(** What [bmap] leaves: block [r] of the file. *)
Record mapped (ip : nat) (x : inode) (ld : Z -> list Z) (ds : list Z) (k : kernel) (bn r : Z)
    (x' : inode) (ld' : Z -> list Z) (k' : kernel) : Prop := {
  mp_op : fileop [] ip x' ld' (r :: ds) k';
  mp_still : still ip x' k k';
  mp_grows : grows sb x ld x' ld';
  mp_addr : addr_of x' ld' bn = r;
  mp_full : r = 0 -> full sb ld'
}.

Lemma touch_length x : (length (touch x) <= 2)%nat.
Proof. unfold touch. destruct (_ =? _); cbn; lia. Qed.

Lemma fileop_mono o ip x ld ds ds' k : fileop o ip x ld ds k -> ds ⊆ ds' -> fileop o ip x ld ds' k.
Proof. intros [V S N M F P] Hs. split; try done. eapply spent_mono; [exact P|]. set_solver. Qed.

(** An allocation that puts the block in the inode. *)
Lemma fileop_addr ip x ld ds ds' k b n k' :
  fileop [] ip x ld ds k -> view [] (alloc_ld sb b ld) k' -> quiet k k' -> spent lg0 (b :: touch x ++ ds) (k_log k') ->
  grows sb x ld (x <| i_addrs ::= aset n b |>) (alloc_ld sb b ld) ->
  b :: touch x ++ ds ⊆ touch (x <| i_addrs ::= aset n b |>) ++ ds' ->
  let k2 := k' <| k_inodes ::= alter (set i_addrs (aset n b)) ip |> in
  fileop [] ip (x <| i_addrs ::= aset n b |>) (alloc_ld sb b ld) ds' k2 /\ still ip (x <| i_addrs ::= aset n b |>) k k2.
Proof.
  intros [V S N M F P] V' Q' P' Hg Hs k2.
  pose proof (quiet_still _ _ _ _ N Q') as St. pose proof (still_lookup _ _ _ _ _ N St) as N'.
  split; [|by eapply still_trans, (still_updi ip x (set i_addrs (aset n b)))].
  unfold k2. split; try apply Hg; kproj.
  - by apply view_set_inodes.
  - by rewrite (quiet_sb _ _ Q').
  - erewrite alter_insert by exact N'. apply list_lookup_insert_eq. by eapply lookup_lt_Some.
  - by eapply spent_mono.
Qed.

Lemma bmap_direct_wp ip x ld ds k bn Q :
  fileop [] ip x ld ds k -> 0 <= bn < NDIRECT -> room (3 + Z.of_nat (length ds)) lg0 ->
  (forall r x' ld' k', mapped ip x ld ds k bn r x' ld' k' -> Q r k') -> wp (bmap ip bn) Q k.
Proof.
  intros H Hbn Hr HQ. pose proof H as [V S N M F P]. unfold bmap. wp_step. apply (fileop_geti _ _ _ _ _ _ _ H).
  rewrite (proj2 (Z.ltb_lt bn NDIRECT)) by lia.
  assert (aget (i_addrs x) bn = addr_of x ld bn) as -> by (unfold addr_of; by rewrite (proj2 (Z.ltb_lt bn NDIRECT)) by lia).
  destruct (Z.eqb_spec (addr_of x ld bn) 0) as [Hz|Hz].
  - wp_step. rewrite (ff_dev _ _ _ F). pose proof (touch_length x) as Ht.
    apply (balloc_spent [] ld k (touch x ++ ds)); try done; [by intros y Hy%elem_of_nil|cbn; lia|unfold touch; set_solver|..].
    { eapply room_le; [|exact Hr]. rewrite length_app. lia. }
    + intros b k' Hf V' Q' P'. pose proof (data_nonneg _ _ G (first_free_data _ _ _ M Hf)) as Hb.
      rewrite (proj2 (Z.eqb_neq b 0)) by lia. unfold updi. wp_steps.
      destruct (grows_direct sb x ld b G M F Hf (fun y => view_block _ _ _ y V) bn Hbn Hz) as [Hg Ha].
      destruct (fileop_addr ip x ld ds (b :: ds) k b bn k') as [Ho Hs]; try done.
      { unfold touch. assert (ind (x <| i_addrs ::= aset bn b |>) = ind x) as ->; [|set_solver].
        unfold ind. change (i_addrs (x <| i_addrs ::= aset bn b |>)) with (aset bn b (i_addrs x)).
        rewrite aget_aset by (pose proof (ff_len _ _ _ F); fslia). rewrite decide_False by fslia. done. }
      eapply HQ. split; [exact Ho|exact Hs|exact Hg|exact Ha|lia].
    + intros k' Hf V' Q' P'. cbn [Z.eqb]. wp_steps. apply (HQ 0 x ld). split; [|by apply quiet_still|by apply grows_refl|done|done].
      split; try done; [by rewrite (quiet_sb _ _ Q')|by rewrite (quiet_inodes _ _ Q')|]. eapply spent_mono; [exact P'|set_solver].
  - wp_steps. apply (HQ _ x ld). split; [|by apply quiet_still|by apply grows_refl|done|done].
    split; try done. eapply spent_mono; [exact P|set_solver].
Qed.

---

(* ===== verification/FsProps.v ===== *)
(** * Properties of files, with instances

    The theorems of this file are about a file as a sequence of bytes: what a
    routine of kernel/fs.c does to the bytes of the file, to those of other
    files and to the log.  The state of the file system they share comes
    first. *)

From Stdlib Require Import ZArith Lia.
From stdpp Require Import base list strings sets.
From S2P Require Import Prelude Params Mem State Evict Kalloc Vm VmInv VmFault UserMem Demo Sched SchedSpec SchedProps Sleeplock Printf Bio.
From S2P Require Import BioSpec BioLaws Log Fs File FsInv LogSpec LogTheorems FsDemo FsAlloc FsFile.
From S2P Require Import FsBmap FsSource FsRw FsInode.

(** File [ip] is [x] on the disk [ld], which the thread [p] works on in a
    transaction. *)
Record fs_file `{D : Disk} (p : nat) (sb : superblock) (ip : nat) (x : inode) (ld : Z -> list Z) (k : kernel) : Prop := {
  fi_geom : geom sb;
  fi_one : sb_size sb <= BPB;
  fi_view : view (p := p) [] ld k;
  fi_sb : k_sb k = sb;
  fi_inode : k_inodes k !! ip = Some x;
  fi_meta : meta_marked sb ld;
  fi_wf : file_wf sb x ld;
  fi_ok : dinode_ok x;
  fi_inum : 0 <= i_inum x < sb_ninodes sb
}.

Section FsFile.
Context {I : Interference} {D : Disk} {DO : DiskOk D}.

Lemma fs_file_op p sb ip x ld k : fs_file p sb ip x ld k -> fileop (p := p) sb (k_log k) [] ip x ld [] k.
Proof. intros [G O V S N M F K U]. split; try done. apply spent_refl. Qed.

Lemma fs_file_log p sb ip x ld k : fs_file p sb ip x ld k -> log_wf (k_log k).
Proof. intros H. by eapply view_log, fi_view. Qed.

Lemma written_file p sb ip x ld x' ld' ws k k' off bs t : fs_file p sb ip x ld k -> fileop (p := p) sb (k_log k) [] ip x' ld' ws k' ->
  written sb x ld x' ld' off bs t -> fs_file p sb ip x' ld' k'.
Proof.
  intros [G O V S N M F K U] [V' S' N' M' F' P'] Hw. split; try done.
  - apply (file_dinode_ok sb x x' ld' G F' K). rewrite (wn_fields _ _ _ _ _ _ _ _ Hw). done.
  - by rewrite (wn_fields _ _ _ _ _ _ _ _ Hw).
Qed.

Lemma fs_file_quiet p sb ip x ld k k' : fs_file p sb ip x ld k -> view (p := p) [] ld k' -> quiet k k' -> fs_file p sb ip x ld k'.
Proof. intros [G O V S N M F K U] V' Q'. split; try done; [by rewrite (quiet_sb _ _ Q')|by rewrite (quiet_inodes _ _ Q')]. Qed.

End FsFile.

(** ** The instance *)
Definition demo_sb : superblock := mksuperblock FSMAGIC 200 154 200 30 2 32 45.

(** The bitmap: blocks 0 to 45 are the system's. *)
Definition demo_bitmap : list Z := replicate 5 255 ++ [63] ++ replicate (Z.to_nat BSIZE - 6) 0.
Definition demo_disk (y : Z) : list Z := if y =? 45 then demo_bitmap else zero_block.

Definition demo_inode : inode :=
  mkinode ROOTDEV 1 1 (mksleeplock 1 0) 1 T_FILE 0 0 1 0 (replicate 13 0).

## WORK REQUIRED
Taking the lines above one at a time, give the number of them that contain the string "superblock". Add nothing else.

## TASK ANSWER
2